Beneficial effects of a novel agonist of the adenosine A 2A receptor on monocrotaline‐induced pulmonary hypertension in rats

Background and Purpose Pulmonary arterial hypertension (PAH) is characterized by enhanced pulmonary vascular resistance, right ventricular hypertrophy and increased right ventricular systolic pressure. Here, we investigated the effects of a N ‐acylhydrazone derivative, 3,4‐dimethoxyphenyl‐ N ‐methyl‐benzoylhydrazide ( LASSBio ‐1359), on monocrotaline (MCT)‐induced pulmonary hypertension in rats.

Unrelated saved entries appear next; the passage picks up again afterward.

(* ===== verification/StorageProps.v ===== *)
(** What the in-memory storage guarantees to the engine, and where it departs
    from the contract of the storage interface. *)
From S2P Require Import Prelude Monad Model Runtime DmnModel Storage InMemory Example.

Section storage_props.
Context (iter : ∀ A, gmap Z A → list (Z * A)).
Context (iter_perm : ∀ A (m : gmap Z A), iter A m ≡ₚ map_to_list m).
#[local] Existing Instance InMemory_Storage.

(** *** The sort of versions *)

Definition version_ok (v : Z) : Prop := (0 ≤ v < 2 ^ 63)%Z.

Lemma wrap64_total (x y : Z) : (wrap64 (x - y) ≤ 0 ∨ wrap64 (y - x) ≤ 0)%Z.
Proof.
  unfold wrap64. destruct (Z_le_gt_dec ((x - y + 2 ^ 63) mod 2 ^ 64) (2 ^ 63)) as [|Hgt]; [left; lia|].
  right.
  assert (Hxy : ((y - x + 2 ^ 63) mod 2 ^ 64 = 2 ^ 64 - (x - y + 2 ^ 63) mod 2 ^ 64)%Z).
  { pose proof (Z.div_mod (x - y + 2 ^ 63) (2 ^ 64) ltac:(lia)) as Hdm.
    pose proof (Z.mod_pos_bound (x - y + 2 ^ 63) (2 ^ 64) ltac:(lia)).
    symmetry. apply Z.mod_unique_pos with (q := (- ((x - y + 2 ^ 63) / 2 ^ 64))%Z); lia. }
  lia.
Qed.

#[local] Instance cmp_decision_total : Total (leq_by cmp_decision).
Proof. intros a b. apply wrap64_total. Qed.

(** The first element of the sorted list has the lowest version. *)
Lemma sort_head_lowest l d l' :
  (∀ x, x ∈ l → version_ok x.(dcd_Version)) →
  sort_by cmp_decision l = d :: l' →
  ∀ x, x ∈ l → (d.(dcd_Version) ≤ x.(dcd_Version))%Z.
Proof.
  intros Hok E x Hx.
  assert (Hp : d :: l' ≡ₚ l) by (rewrite <-E; apply merge_sort_Permutation).
  assert (Hs : Sorted (leq_by cmp_decision) (d :: l')) by (rewrite <-E; apply Sorted_merge_sort, _).
  assert (Hok' : Forall (λ y, version_ok y.(dcd_Version)) (d :: l')).
  { apply Forall_forall. intros y Hy. apply Hok. by rewrite <-Hp. }
  rewrite <-Hp in Hx. clear E Hp Hok.
  assert (Hss : ∀ y, y ∈ d :: l' → (d.(dcd_Version) ≤ y.(dcd_Version))%Z); [|by apply Hss].
  clear x Hx. revert d Hs Hok'. induction l' as [|e l' IH]; intros d Hs Hok y Hy.
  { by apply list_elem_of_singleton in Hy as ->. }
  apply Sorted_inv in Hs as [Hs Hd]. apply HdRel_inv in Hd.
  apply Forall_cons in Hok as [Hd' Hok]. pose proof Hok as [He _]%Forall_cons.
  unfold leq_by, cmp_decision, version_ok in *. rewrite wrap64_small in Hd by lia.
  apply elem_of_cons in Hy as [->|Hy]; [lia|].
  specialize (IH e Hs Hok y Hy). lia.
Qed.

(** *** The loop for the latest process definition *)

Definition candidate (id : string) (acc : option ProcessDefinition) : Prop :=
  ∀ a, acc = Some a → a.(pd_BpmnProcessId) = id ∧ (1 ≤ a.(pd_Version))%Z.

Lemma latest_step_Some id acc x a :
  candidate id acc → (1 ≤ x.(pd_Version))%Z → latest_step id acc x = Some a →
  (acc = Some a ∨ a = x) ∧ a.(pd_BpmnProcessId) = id ∧ (1 ≤ a.(pd_Version))%Z ∧
  (∀ a0, acc = Some a0 → (a0.(pd_Version) ≤ a.(pd_Version))%Z) ∧
  (x.(pd_BpmnProcessId) = id → (x.(pd_Version) ≤ a.(pd_Version))%Z).
Proof.
  intros Hacc Hx Ha. unfold latest_step in Ha.
  destruct (pd_BpmnProcessId x =? id)%string eqn:Ei; simpl in Ha; propify.
  - destruct acc as [r|]; simplify_eq; [|split_and!; [by right|done..]].
    destruct (Hacc r eq_refl) as [Hr1 Hr2].
    destruct (pd_Version r =? 0)%Z eqn:Er; propify; [lia|]. simpl in Ha.
    destruct (pd_Version x <? pd_Version r)%Z eqn:Ex; propify; simplify_eq;
      split_and!; intros; simplify_eq; auto; lia.
  - subst. destruct (Hacc a eq_refl). split_and!; try (intros ? ?; simplify_eq); auto; done.
Qed.

Lemma latest_step_None id acc x :
  latest_step id acc x = None → acc = None ∧ x.(pd_BpmnProcessId) ≠ id.
Proof.
  unfold latest_step. destruct (_ =? id)%string eqn:Ei; simpl; propify; [|done].
  destruct acc; [|done]. by case_match.
Qed.

Lemma latest_loop id l acc :
  (∀ d, d ∈ l → (1 ≤ d.(pd_Version))%Z) → candidate id acc →
  match foldl (latest_step id) acc l with
  | Some d => (acc = Some d ∨ d ∈ l) ∧ d.(pd_BpmnProcessId) = id ∧
      (∀ a, acc = Some a → (a.(pd_Version) ≤ d.(pd_Version))%Z) ∧
      ∀ d', d' ∈ l → d'.(pd_BpmnProcessId) = id → (d'.(pd_Version) ≤ d.(pd_Version))%Z
  | None => acc = None ∧ ∀ d', d' ∈ l → d'.(pd_BpmnProcessId) ≠ id
  end.
Proof.
  revert acc. induction l as [|x l IH]; intros acc Hl Hacc; simpl.
  - destruct acc as [a|]; [destruct (Hacc a eq_refl)|]; split_and!; eauto;
      try (intros ? ?; by simplify_eq); intros d' Hd; by apply not_elem_of_nil in Hd.
  - assert (Hx : (1 ≤ x.(pd_Version))%Z) by (apply Hl; left).
    assert (Hstep := λ a, latest_step_Some id acc x a Hacc Hx).
    specialize (IH (latest_step id acc x) ltac:(intros; apply Hl; by right)).
    assert (Hc : candidate id (latest_step id acc x)) by (intros a Ha; apply Hstep in Ha; tauto).
    specialize (IH Hc). destruct (foldl _ _ _) as [d|].
    + destruct IH as (Hin & Hid & Hge & Hall).
      destruct (latest_step id acc x) as [a'|] eqn:Es.
      * destruct (Hstep a' eq_refl) as (Ha & _ & _ & H1 & H2). specialize (Hge a' eq_refl).
        split_and!; [|done| |].
        -- destruct Hin as [[= <-]|]; [|right; by right]. destruct Ha as [->| ->]; auto. right. left.
        -- intros a ->. specialize (H1 a eq_refl). lia.
        -- intros d' [->|Hd']%elem_of_cons Hi; [specialize (H2 Hi); lia|by apply Hall].
      * apply latest_step_None in Es as [-> Hx']. split_and!; [|done|done|].
        -- destruct Hin as [|]; [done|right; by right].
        -- intros d' [->|Hd']%elem_of_cons Hi; [done|by apply Hall].
    + destruct IH as [Hn Hall]. apply latest_step_None in Hn as [-> Hx']. split; [done|].
      intros d' [->|Hd']%elem_of_cons; [done|by apply Hall].
Qed.

(** ** Properties *)

(** C34: the in-memory storage implements the contract the engine relies on,
    whatever order Go ranges over its maps in: every query returns exactly the
    rows it is asked for, a batch that flushes without an error has run all
    its statements in order, and instance objects keep their identity. *)
Theorem in_memory_implements_storage :
  StorageLaws InMemory (H := InMemory_Storage iter) mem_tables mem_instance_row ∧
  HeapLaws InMemory (H := InMemory_Storage iter) ∧
  StorageAnswers InMemory (H := InMemory_Storage iter).
Proof. split_and!; [by apply mem_laws|apply mem_heap_laws|apply mem_answers]. Qed.

(** The latest process definition the in-memory storage returns for an id
    has that id and the highest version of all definitions with it; it reports
    not found exactly when there is none.  (Versions start at 1.) *)
Theorem latest_process_definition_is_highest m id :
  (∀ k d, (ProcessDefinitions m) !! k = Some d → 1 ≤ d.(pd_Version))%Z →
  match mem_FindLatestProcessDefinitionById iter m id with
  | Good d => (∃ k, ProcessDefinitions m !! k = Some d) ∧ d.(pd_BpmnProcessId) = id ∧
      ∀ k d', ProcessDefinitions m !! k = Some d' → d'.(pd_BpmnProcessId) = id →
        (d'.(pd_Version) ≤ d.(pd_Version))%Z
  | Bad e => e = ErrNotFound ∧
      ∀ k d', ProcessDefinitions m !! k = Some d' → d'.(pd_BpmnProcessId) ≠ id
  end.
Proof.
  intros Hpos.
  unfold mem_FindLatestProcessDefinitionById.
  assert (Hloop := latest_loop id (range iter (ProcessDefinitions m)) None).
  assert (Hrange : ∀ k d, ProcessDefinitions m !! k = Some d → d ∈ range iter (ProcessDefinitions m)).
  { intros k d Hk. apply (elem_of_range iter iter_perm). eauto. }
  specialize (Hloop ltac:(intros d [k Hk]%(elem_of_range iter iter_perm); by eapply Hpos) ltac:(done)).
  destruct (foldl _ _ _) as [d|].
  - destruct Hloop as ([|Hin] & Hid & _ & Hall); [done|]. apply (elem_of_range iter iter_perm) in Hin.
    split_and!; eauto.
  - destruct Hloop as [_ Hall]. eauto.
Qed.

(** For decisions the "latest" query of the in-memory storage returns the
    lowest version with the id, not the highest: it sorts the versions in
    ascending order and takes the first. *)
Theorem latest_decision_is_lowest m id d :
  (∀ k x, m.(DecisionDefinitions) !! k = Some x → version_ok x.(dcd_Version)) →
  mem_GetLatestDecisionDefinitionById iter m id = Good d →
  ∀ k x, m.(DecisionDefinitions) !! k = Some x → x.(dcd_Id) = id →
    (d.(dcd_Version) ≤ x.(dcd_Version))%Z.
Proof.
  intros Hok E k x Hk Hid. unfold mem_GetLatestDecisionDefinitionById, first_or_NotFound in E.
  destruct (sort_by _ _) as [|d' l] eqn:Es; [done|]. simplify_eq.
  eapply sort_head_lowest; [|exact Es|].
  - intros y [_ [j Hj]%(elem_of_range iter iter_perm)]%list_elem_of_filter. by eapply Hok.
  - apply list_elem_of_filter. split; [done|]. apply (elem_of_range iter iter_perm). eauto.
Qed.

(** A batch of the in-memory storage is not atomic: when one of its
    statements fails, Flush returns the error and the writes of the other
    statements stay in the storage. *)
Theorem failed_flush_keeps_writes (m : InMemory) t s1 s2 k :
  (MessageSubscriptions m) = {[k := s1]} → s1.(ms_Key) = k →
  s1.(ms_State) = ActivityStateActive → s2.(ms_Key) ≠ k →
  s2.(ms_Name) = s1.(ms_Name) → s2.(ms_CorrelationKey) = s1.(ms_CorrelationKey) →
  ∃ e m', mem_Flush iter [StSaveToken t; StSaveMessageSubscription s2] m = (Err e, m') ∧
    ExecutionTokens m' = <[t.(tok_Key) := t]> (ExecutionTokens m) ∧
    MessageSubscriptions m' = MessageSubscriptions m.
Proof.
  intros Hm Hk Ha Hne Hn Hc.
  assert (Hr : range iter (MessageSubscriptions m) = [s1]).
  { rewrite Hm. apply Permutation_singleton_r. rewrite range_perm by done.
    unfold map_values. by rewrite map_to_list_singleton. }
  unfold mem_Flush, run_stmts, mbind, ST_bind, attempt. simpl.
  unfold mem_SaveMessageSubscription, mbind, ST_bind, get. simpl. rewrite Hr. simpl.
  destruct (Z.eqb_spec (ms_Key s2) (ms_Key s1)) as [E|_]; [by rewrite Hk in E|].
  rewrite Ha, Hn, Hc, !String.eqb_refl, bool_decide_eq_true_2 by done. simpl.
  by do 2 eexists.
Qed.
End storage_props.

(** ** Witnesses *)

Lemma example_iter_perm A (m : gmap Z A) : example_iter A m ≡ₚ map_to_list m.
Proof. reflexivity. Qed.

Lemma in_memory_implements_storage_witness :
  StorageLaws InMemory (H := InMemory_Storage example_iter) mem_tables mem_instance_row ∧
  HeapLaws InMemory (H := InMemory_Storage example_iter) ∧
  StorageAnswers InMemory (H := InMemory_Storage example_iter).
Proof. apply (in_memory_implements_storage example_iter). apply example_iter_perm. Defined.

Definition definition_version (k v : Z) : ProcessDefinition :=
  {| pd_BpmnProcessId := "p"; pd_Version := v; pd_Key := k;
     pd_Definitions := {| Process := example_process; Messages := [] |};
     pd_BpmnData := ""; pd_BpmnProcessName := ""; pd_BpmnChecksum := [] |}.
Definition two_definitions : InMemory :=
  set_tables (λ t, apply_stmts [StSaveProcessDefinition (definition_version 1 1);
                                StSaveProcessDefinition (definition_version 2 2)] t) NewStorage.

Lemma latest_process_definition_is_highest_witness :
  (∃ k, ProcessDefinitions two_definitions !! k = Some (definition_version 2 2)) ∧
  "p"%string = "p"%string ∧
  ∀ k d', ProcessDefinitions two_definitions !! k = Some d' → d'.(pd_BpmnProcessId) = "p"%string →
    (d'.(pd_Version) ≤ 2)%Z.
Proof.
  apply (latest_process_definition_is_highest example_iter example_iter_perm two_definitions "p").
  apply map_Forall_lookup. apply (bool_decide_unpack _). vm_compute. exact I.
Defined.

Definition decision_version (k v : Z) : DecisionDefinition :=
  {| dcd_Version := v; dcd_Key := k; dcd_Id := "d"; dcd_VersionTag := "";
     dcd_DmnResourceDefinitionId := "r"; dcd_DmnResourceDefinitionKey := k |}.
Definition two_decisions : InMemory :=
  (mem_SaveDecisionDefinition (decision_version 2 2)
    (mem_SaveDecisionDefinition (decision_version 1 1) NewStorage).2).2.

Lemma latest_decision_is_lowest_witness :
  mem_GetLatestDecisionDefinitionById example_iter two_decisions "d" = Good (decision_version 1 1) ∧
  ((decision_version 1 1).(dcd_Version) ≤ (decision_version 2 2).(dcd_Version))%Z.
Proof.
  split; [vm_compute; reflexivity|].
  apply (latest_decision_is_lowest example_iter example_iter_perm two_decisions "d"
    (decision_version 1 1)) with (k := 2%Z).
  - apply map_Forall_lookup. unfold version_ok. apply (bool_decide_unpack _). vm_compute. exact I.
  - vm_compute. reflexivity.
  - vm_compute. reflexivity.
  - reflexivity.
Defined.

Definition subscription (k : Z) : MessageSubscription :=
  {| ms_Key := k; ms_ElementId := "c"; ms_ProcessDefinitionKey := 1; ms_ProcessInstanceKey := 100;
     ms_Name := "m"; ms_CorrelationKey := "x"; ms_State := ActivityStateActive; ms_CreatedAt := 0;
     ms_Token := zero_token |}.
Definition subscribed : InMemory :=
  set_tables (apply_stmt (StSaveMessageSubscription (subscription 1))) NewStorage.

Lemma failed_flush_keeps_writes_witness :
  ∃ e m', mem_Flush example_iter [StSaveToken zero_token; StSaveMessageSubscription (subscription 2)]
      subscribed = (Err e, m') ∧
    ExecutionTokens m' = <[0%Z := zero_token]> (ExecutionTokens subscribed) ∧
    MessageSubscriptions m' = MessageSubscriptions subscribed.
Proof.
  apply (failed_flush_keeps_writes example_iter example_iter_perm subscribed zero_token
    (subscription 1) (subscription 2) 1); try (vm_compute; reflexivity). discriminate.
Defined.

Experimental Approach PAH was induced in male W istar rats by a single i.p. injection of MCT (60 mg·kg −1 ) and 2 weeks later, oral LASSBio ‐1359 (50 mg·kg −1 ) or vehicle was given once daily for 14 days. Echocardiography was used to measure cardiac function and pulmonary artery dimensions, with histological assay of vascular collagen. Studies of binding to human recombinant adenosine receptors (A 1 , A 2A , A 3 ) and of docking with A 2A receptors were also performed. Key Results MCT administration induced changes in vascular and ventricular structure and function, characteristic of PAH. These changes were reversed by treatment with LASSBio ‐1359. MCT also induced endothelial dysfunction in pulmonary artery, as measured by diminished relaxation of pre‐contracted arterial rings, and this dysfunction was reversed by LASSBio‐1359. In pulmonary artery rings from normal Wistar rats, LASSBio ‐1359 induced relaxation, which was decreased by the adenosine A 2A receptor antagonist, ZM 241385. In adenosine receptor binding studies, LASSBio ‐1359 showed most affinity for the A 2A receptor and in the docking analyses, binding modes of LASSBio ‐1359 and the A 2A receptor agonist, CGS21680, were very similar. Conclusion and Implications In rats with MCT‐induced PAH, structural and functional changes in heart and pulmonary artery were reversed by treatment with oral LASSBio ‐1359, most probably through the activation of adenosine A 2A receptors.